Law Enforcement Lost Evidence in Rubble
N E W Y O R K, Oct. 3, 2001 -- Beyond the haunting presence of thousands presumed dead, the rubble at ground zero is rich with treasure, art, secrets, drugs and guns.
Six World Trade Center housed several law enforcement agencies including U.S. Customs and the Bureau of Alcohol, Tobacco and Firearms. Somewhere in the rubble are safes containing guns, heroine, cocaine and ecstasy. Specifically, the ATF office had two gun vaults filled with not only ATF tactical weapons but also guns that were evidence in crimes.
The vaults may have been crushed with the evidence inside. If the evidence is not found intact, many of the cases may have to be dismissed.
"There's been very little that's identifiable that's been pulled out," said Howard Leadbetter, the FBI agent in charge of the bureau's massive evidence recovery effort at the sight.
Investigators for the Internal Revenue Service also had offices in Six World Trade Center and may have lost countless tax returns and more confidential documents.
Seven World Trade Center was also the New York office of the Central Intelligence Agency.
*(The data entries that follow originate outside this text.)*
(** * ConductorClient: a shallow embedding of vines_worker_sdk/conductor/__init__.py

    The client polls an orchestrator for tasks, runs a handler per task and
    reports the outcome.  The embedding keeps the structure of the Python
    class:

    - Python values that travel as JSON are the inductive [value];
    - the two class-level dicts [task_types] and [tasks] are insertion-ordered
      association lists ([dict]), with [del] failing on a missing key;
    - the orchestrator, the redis cache and the blob store are capabilities of
      a [world]; every request is appended to a log of [event]s, and a
      capability answers from the log so far and the request;
    - exceptions are values of [exn]; a computation is a function from the
      state to an [outcome] and the next state, with [try_except] for the
      try/except blocks;
    - the unbounded [while] loops take fuel; [Diverge] is the outcome of a
      loop that has not ended within its fuel.

    Diagnostic output (print, logging, traceback) is not an observable of the
    model.  [json.dumps], [json.loads], [repr] and [time.sleep] belong to
    the Python runtime: the definitions take them as parameters. *)

From Stdlib Require Import List String Ascii ZArith Lia Bool Arith.
From Stdlib Require Import Strings.Byte DecimalString.
Import ListNotations.
Open Scope string_scope.
Open Scope list_scope.
Open Scope Z_scope.

Set Implicit Arguments.
Set Warnings "-register-all".

(** ** Python values *)

(** The JSON-shaped subset of Python objects: what [r.json()] yields and
    what a handler returns as its result mapping. *)
Inductive value : Type :=
| VNone
| VBool (b : bool)
| VInt (z : Z)
| VStr (s : string)
| VList (l : list value)
| VDict (d : list (string * value)).

(** Python truth value testing, as used by [if result:] and
    [if output_data:]. *)
Definition truthy (v : value) : bool :=
  match v with
  | VNone => false
  | VBool b => b
  | VInt z => negb (z =? 0)
  | VStr s => negb (s =? EmptyString)%string
  | VList [] => false
  | VList (_ :: _) => true
  | VDict [] => false
  | VDict (_ :: _) => true
  end.

(** Truth value of an optional string argument ([None] and the empty string are
    falsy). *)
Definition truthy_str (o : option string) : bool :=
  match o with
  | None => false
  | Some s => negb (s =? EmptyString)%string
  end.

(** Truth value of an optional number ([None] and [0] are falsy). *)
Definition truthy_num (o : option Z) : bool :=
  match o with
  | None => false
  | Some z => negb (z =? 0)
  end.

(** ** Insertion-ordered dicts with string keys *)

Module Dict.
Section Dict.
Variable V : Type.

Definition t := list (string * V).

Definition empty : t := [].

(** [d.get(k)] / [d[k]] *)
Fixpoint get (k : string) (d : t) : option V :=
  match d with
  | [] => None
  | (k', v) :: d' => if (k =? k')%string then Some v else get k d'
  end.

Definition mem (k : string) (d : t) : bool :=
  match get k d with Some _ => true | None => false end.

(** [d[k] = v]: an existing key keeps its position, a new one goes last. *)
Fixpoint set (k : string) (v : V) (d : t) : t :=
  match d with
  | [] => [(k, v)]
  | (k', v') :: d' =>
      if (k =? k')%string then (k, v) :: d' else (k', v') :: set k v d'
  end.

Definition remove (k : string) (d : t) : t :=
  filter (fun p => negb (k =? fst p)%string) d.

(** [del d[k]]: [None] stands for [KeyError]. *)
Definition del (k : string) (d : t) : option t :=
  if mem k d then Some (remove k d) else None.

Definition keys (d : t) : list string := map fst d.
End Dict.
End Dict.

Definition dict (V : Type) : Type := Dict.t V.

(** ** Exceptions *)

Inductive exn : Type :=
| Exception (msg : string)          (* raise Exception(msg) in the client *)
| KeyError (key : string)           (* del self.tasks[key] on a missing key *)
| AttributeError (msg : string)     (* attribute access on None *)
| ForeignError (msg : string).      (* raised by a handler or a library *)

(** The two errors the client raises itself. *)
Definition InvalidStatusError : exn :=
  Exception "status must be COMPLETED or FAILED".

Definition ContextNotFoundError (workflow_instance_id : string) : exn :=
  Exception ("无法获取 workflow context for workflowInstanceId="
             ++ workflow_instance_id)%string.

(** What a capability or a handler answers. *)
Inductive reply (A : Type) : Type :=
| Ok (a : A)
| Err (e : exn).
Arguments Err {A} e.

(** What a computation of the client ends in. *)
Inductive outcome (A : Type) : Type :=
| Return (a : A)
| Raise (e : exn)
| Diverge.
Arguments Raise {A} e.
Arguments Diverge {A}.

(** ** Tasks, reports, events *)

Record task : Type := {
  taskId : string;
  workflowInstanceId : string;
  inputData : value
}.

(** The JSON body posted to [/tasks].  An optional field that is [None] is a
    key that the body does not have. *)
Record report : Type := {
  r_workflowInstanceId : string;
  r_taskId : string;
  r_status : string;
  r_workerId : string;
  r_outputData : option value;
  r_externalOutputPayloadStoragePath : option string;
  r_reasonForIncompletion : option string;
  r_callbackAfterSeconds : option Z
}.

Inductive event : Type :=
| GetWorkflow (workflow_instance_id : string)   (* GET /workflow/{id} *)
| RedisGet (key : string)                       (* redis_client.get(key) *)
| UploadBytes (key : string) (data : list byte) (* external_storage.upload_bytes *)
| PostTask (body : report)                      (* POST /tasks *)
| PollBatch (task_type worker_id : string) (count : Z)
                                                (* GET /tasks/poll/batch/{type} *)
| ThreadStart (task_type : string) (t : task)   (* threading.Thread(...).start() *)
| Sleep (ms : Z).                               (* time.sleep(ms / 1000) *)

Definition trace := list event.

(** A handler: [callback(task, workflow_context)]. *)
Definition callback := task -> value -> reply value.

(** The blob store client. *)
Definition OSSClient := trace -> string -> list byte -> reply unit.

(** The capabilities outside the process. *)
Record world : Type := {
  (* r.json().get('parentWorkflowId') of GET /workflow/{id} *)
  http_get_workflow : trace -> string -> reply (option string);
  (* redis_client.get(key) *)
  redis_get : trace -> string -> reply (option string);
  (* requests.post(/tasks, json=body) *)
  http_post_task : trace -> report -> reply unit;
  (* r.json() of GET /tasks/poll/batch/{type} *)
  http_poll_batch : trace -> string -> string -> Z -> reply (list task)
}.

(** The constructor arguments the modelled methods read. *)
Record config : Type := {
  worker_id : string;
  poll_interval_ms : Z;
  task_output_payload_size_threshold_kb : Z;
  external_storage : option OSSClient;
  worker_name_prefix : option string
}.

(** The mutable part: the two dicts and the log of requests made. *)
Record state : Type := {
  task_types : dict callback;
  tasks : dict task;
  log : trace
}.

(** ** The computation monad *)

Definition M (A : Type) : Type := state -> outcome A * state.

Definition ret {A} (a : A) : M A := fun s => (Return a, s).

Definition raise {A} (e : exn) : M A := fun s => (Raise e, s).

Definition diverge {A} : M A := fun s => (Diverge, s).

Definition bind {A B} (m : M A) (f : A -> M B) : M B :=
  fun s =>
    match m s with
    | (Return a, s') => f a s'
    | (Raise e, s') => (Raise e, s')
    | (Diverge, s') => (Diverge, s')
    end.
The CIA ordered the building surrounded by FBI agents shortly after it collapsed. Since then, they have been searching for computers and a safe filled with classified documents. Government agents watch the construction workers through binoculars as they search.
Rescue workers have been finding weapons belonging to the Secret Service whose New York office was also in that building. Still buried are detailed contingency plans for presidential motorcades in New York and files on investigations that include the closely guarded names of informants in organized crime and terrorism.
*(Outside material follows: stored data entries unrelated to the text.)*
(** 306-323: the text extracted from [response.data]. *)
Definition extractTranslation (data : option JSON) : Completion jsstring :=
  cbind (getProp data (lit "sentences")) (fun sentences =>
    if truthyOpt sentences && isArray sentences then
      match sentences with
      | Some (JArr l) =>
          cbind (mapC (fun sentence =>
                         cbind (getProp (Some sentence) (lit "trans"))
                               (fun t => Normal (orEmpty t))) l)
                joinEmpty
      | _ => Normal []
      end
    else
      match data with
      | Some (JArr (first :: _)) =>
          match first with
          | JArr items =>
              cbind (mapC (fun item =>
                             cbind (getIndex0 item)
                                   (fun x => Normal (orEmpty x))) items)
                    (fun xs => joinEmpty (filter truthy xs))
          | _ => Normal []
          end
      | _ => Normal []
      end).

Definition contextInvalidated (error : JsError) : bool :=
  includes (message error) (lit "Extension context invalidated").

(** [translateText] up to its [await], 279-289. *)
Definition translateText_send (text sourceLang_ targetLang_ : jsstring)
  : M unit :=
  updateStatus Status_TRANSLATING ;;;
  emit (SendMessage (MsgTranslationRequest text sourceLang_ targetLang_)).

(** [translateText] from the [await] on, 291-355; [now] is [Date.now()]. *)
Definition translateText_resume
  (text sourceLang_ targetLang_ : jsstring) (reply : Reply) (now : Z)
  : M (option TranslationResult) :=
  tryCatch
    (response <- match reply with
                 | Resolved r => ret r
                 | Rejected e => throw e
                 end ;;
     if negb (truthyOpt response) then ret None
     else
       success <- liftC (getProp response (lit "success")) ;;
       (if negb (truthyOpt success) then
          err <- liftC (getProp response (lit "error")) ;;
          msg <- liftC (match err with
                        | Some v => if truthy v then toStr v
                                    else Normal (lit "Translation failed")
                        | None => Normal (lit "Translation failed")
                        end) ;;
          throw {| message := msg |}
        else ret tt) ;;;
       data <- liftC (getProp response (lit "data")) ;;
       translated <- liftC (extractTranslation data) ;;
       if isEmpty translated then ret None
       else ret (Some {| originalText := text;
                         translatedText := translated;
                         sourceLang := sourceLang_;
                         targetLang := targetLang_;
                         timestamp := now |}))
    (fun error =>
       if contextInvalidated error
       then stopRecognition ;;; ret None
       else ret None).

(** What [handleRecognitionResult] holds across its [await]. *)
Record PendingTranslation := {
  pending_transcript : jsstring;
  pending_isFinal : bool;
  pending_sourceLang : jsstring;
  pending_targetLang : jsstring
}.

Definition HYPHEN : codeunit := 45%N.

(** [handleRecognitionResult] up to the [await] inside [translateText],
    164-195: [Some p] when a translation request was sent. *)
Definition handleRecognitionResult_begin (event : SpeechRecognitionEvent)
  : M (option PendingTranslation) :=
  tryCatch
    (cfg <- gets config ;;
     active <- gets isActive ;;
     match cfg with
     | None => ret None
     | Some cfg0 =>
         if negb active then ret None
         else
           match last (map Some (results event)) None with
           | None => throw (typeErrorReading (lit "undefined") (lit "0"))
           | Some result =>
               match alternatives result with
               | [] => throw (typeErrorReading (lit "undefined")
                                               (lit "transcript"))
               | alt :: _ =>
                   let transcript_ := transcript alt in
                   let isFinal_ := isFinal result in
                   if negb isFinal_
                      && (List.length (trim transcript_) <? 5)%nat
                   then ret None
                   else
                     updateStatus Status_TRANSLATING ;;;
                     let src := splitHead HYPHEN (inputLang cfg0) in
                     translateText_send transcript_ src (outputLang cfg0) ;;;
                     ret (Some {| pending_transcript := transcript_;
                                  pending_isFinal := isFinal_;
                                  pending_sourceLang := src;
                                  pending_targetLang := outputLang cfg0 |})
               end
           end
     end)
    (fun error =>
       if contextInvalidated error
       then stopRecognition ;;; ret None
       else ret None).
The Securities and Exchange Commission's offices were also destroyed in Seven World Trade Center, as were their files containing depositions, trading records and other documents for several hundred cases, including investigations into initial public offerings insured by major brokerage firms like Credit Suisse First Boston.
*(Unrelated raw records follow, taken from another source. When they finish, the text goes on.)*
(** One turn of the transfer loop: the fetch into the scratch directory,
    then the upload of the scratch file, then, once the upload has
    succeeded, the removal of the scratch file.  A turn that raises does
    so before the fetch or at the upload; the removal never raises. *)
Lemma transfer_run tmp_dir s3_bucket prefix url w :
  let r := transfer fetch tmp_dir s3_bucket prefix url w in
  (exists status,
     r.2 = inr tt
     /\ log r.1 =
        log w ++ transfer_block tmp_dir s3_bucket prefix url status
     /\ file_content r.1 (scratch_path tmp_dir url) = None
     /\ exists body,
          put_object (s3 w) body s3_bucket (object_key prefix url)
          = inr (s3 r.1))
  \/ (returned r.2 = false
      /\ log r.1 = log w ++ [Print []; Print [PStr "downloading"; PStr url]])
  \/ (exists status,
        returned r.2 = false
        /\ log r.1 =
           log w
           ++ take 4 (transfer_block tmp_dir s3_bucket prefix url status)).
Proof.
  cbv zeta. unfold transfer. rewrite bind_run, download_file_path.
  set (lp := scratch_path tmp_dir url).
  set (key := object_key prefix url).
  pose proof (Quiet_makedirs (Path.dirname lp) true (announced url w)) as Hq.
  destruct (makedirs (Path.dirname lp) true (announced url w))
    as [w1 [e|[]]].
  { right. left. cbn [fst snd returned]. split; [reflexivity|].
    destruct Hq as (Hl & _). cbn [fst] in Hl.
    rewrite Hl. apply log_announced. }
  cbn [fst] in Hq.
  pose proof (curl_outcome_quiet url lp w1) as Hc.
  set (status := (curl_outcome fetch url lp w1).2).
  set (wc := add_log (Call ["curl"; url; "--output"; lp] status)
                     (curl_outcome fetch url lp w1).1).
  assert (Hlog : log wc = log w ++ [Print [];
                                    Print [PStr "downloading"; PStr url];
                                    Call ["curl"; url; "--output"; lp] status]).
  { subst wc. cbn [log add_log].
    destruct Hc as (-> & _). destruct Hq as (-> & _).
    rewrite log_announced, <- app_assoc. reflexivity. }
  assert (Hs3 : s3 wc = s3 w).
  { subst wc. cbn [s3 add_log].
    destruct Hc as (_ & -> & _). destruct Hq as (_ & -> & _). reflexivity. }
  clearbody wc. clear Hc Hq.
  rewrite bind_run, s3_upload_file_run. cbv zeta.
  destruct (read_file lp wc) as [w2 [e|body]] eqn:Hr.
  { right. right. exists status. cbn [fst snd returned log append_log].
    split; [reflexivity|]. rewrite Hlog, <- app_assoc. reflexivity. }
  destruct (put_object (s3 wc) body s3_bucket key) as [e|s'] eqn:Hp.
  { right. right. exists status. cbn [fst snd returned log append_log].
    split; [reflexivity|]. rewrite Hlog, <- app_assoc. reflexivity. }
  left. exists status.
  rewrite (remove_after_read lp wc w2 _ body Hr)
    by reflexivity.
  cbn [fst snd]. split; [reflexivity|]. split; [|split].
  - cbn [log set_fs set_s3 append_log]. rewrite Hlog, <- !app_assoc.
    reflexivity.
  - unfold file_content. cbn [files set_fs]. apply lookup_delete_eq.
  - exists body. cbn [s3 set_fs set_s3 append_log]. rewrite <- Hs3. exact Hp.
Qed.

Lemma s3_loop_trace tmp_dir s3_bucket prefix (skip_urls : gset string) urls :
  forall w,
  let r := for_each urls
             (fun url => if bool_decide (url ∉ skip_urls)
                         then transfer fetch tmp_dir s3_bucket prefix url
                         else ret tt) w in
  exists t,
    log r.1 = log w ++ t
    /\ loop_trace tmp_dir s3_bucket prefix (remaining urls skip_urls)
         (returned r.2) t.
Proof.
  unfold remaining.
  induction urls as [|u urls IH]; intros w; cbv zeta.
  - exists []. cbn. rewrite app_nil_r. split; [reflexivity|constructor].
  - cbn [for_each]. rewrite bind_run, filter_cons.
    destruct (decide (u ∉ skip_urls)) as [Hu|Hu].
    + rewrite bool_decide_eq_true_2 by exact Hu.
      destruct (transfer_run tmp_dir s3_bucket prefix u w)
        as [(status & Hr & Hl & _) | [(Hr & Hl) | (status & Hr & Hl)]].
      * destruct (transfer fetch tmp_dir s3_bucket prefix u w)
          as [w1 [e|[]]]; cbn [fst snd] in *; [discriminate|].
        destruct (IH w1) as (t & Ht & Htr).
        exists (transfer_block tmp_dir s3_bucket prefix u status ++ t).
        split.
        -- rewrite Ht, Hl, <- app_assoc. reflexivity.
        -- constructor. exact Htr.
      * destruct (transfer fetch tmp_dir s3_bucket prefix u w)
          as [w1 [e|[]]]; cbn [fst snd returned] in *; [|discriminate].
        eexists. split; [exact Hl|]. constructor.
      * destruct (transfer fetch tmp_dir s3_bucket prefix u w)
          as [w1 [e|[]]]; cbn [fst snd returned] in *; [|discriminate].
        eexists. split; [exact Hl|]. constructor.
    + rewrite bool_decide_eq_false_2 by exact Hu.
      unfold ret at 1. apply IH.
Qed.

Lemma loop_then_done tmp_dir s3_bucket prefix (skip_urls : gset string)
  urls w :
  let r := bind (for_each urls
                   (fun url => if bool_decide (url ∉ skip_urls)
                               then transfer fetch tmp_dir s3_bucket prefix url
                               else ret tt))
                (fun _ => bind (print []) (fun _ => print [PStr "done"])) w in
  exists t,
    loop_trace tmp_dir s3_bucket prefix (remaining urls skip_urls)
      (returned r.2) t
    /\ log r.1 = log w ++ t ++ (if returned r.2 then done_lines else []).
Proof.
  cbv zeta. rewrite bind_run.
  destruct (s3_loop_trace tmp_dir s3_bucket prefix skip_urls urls w)
    as (t & Hl & Htr).
  cbv zeta in Hl, Htr.
  destruct (for_each urls _ w) as [w1 [e|[]]]; cbn [fst snd returned] in *.
  - exists t. split; [exact Htr|]. rewrite app_nil_r. exact Hl.
  - rewrite done_run. cbn [fst snd returned log append_log].
    exists t. split; [exact Htr|]. rewrite Hl, <- app_assoc. reflexivity.
Qed.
Carefully Recovering Remnants of Evidence
Several firms have been hired to help financial companies recover hard drives with critical data from destroyed computers. Phil Stern of FTI Consulting, a company that specializes in disaster recovery, says the CIA will have to go through the same process. "To the extent there's any sensitive info there, to make sure that it remains sensitive or gets destroyed in the appropriate manner," Stern said.
Investigators know there are few things that could have survived the collapse intact, but they do believe at some point, they will recover half a billion dollars in gold and silver bars from a vault buried under the twin towers.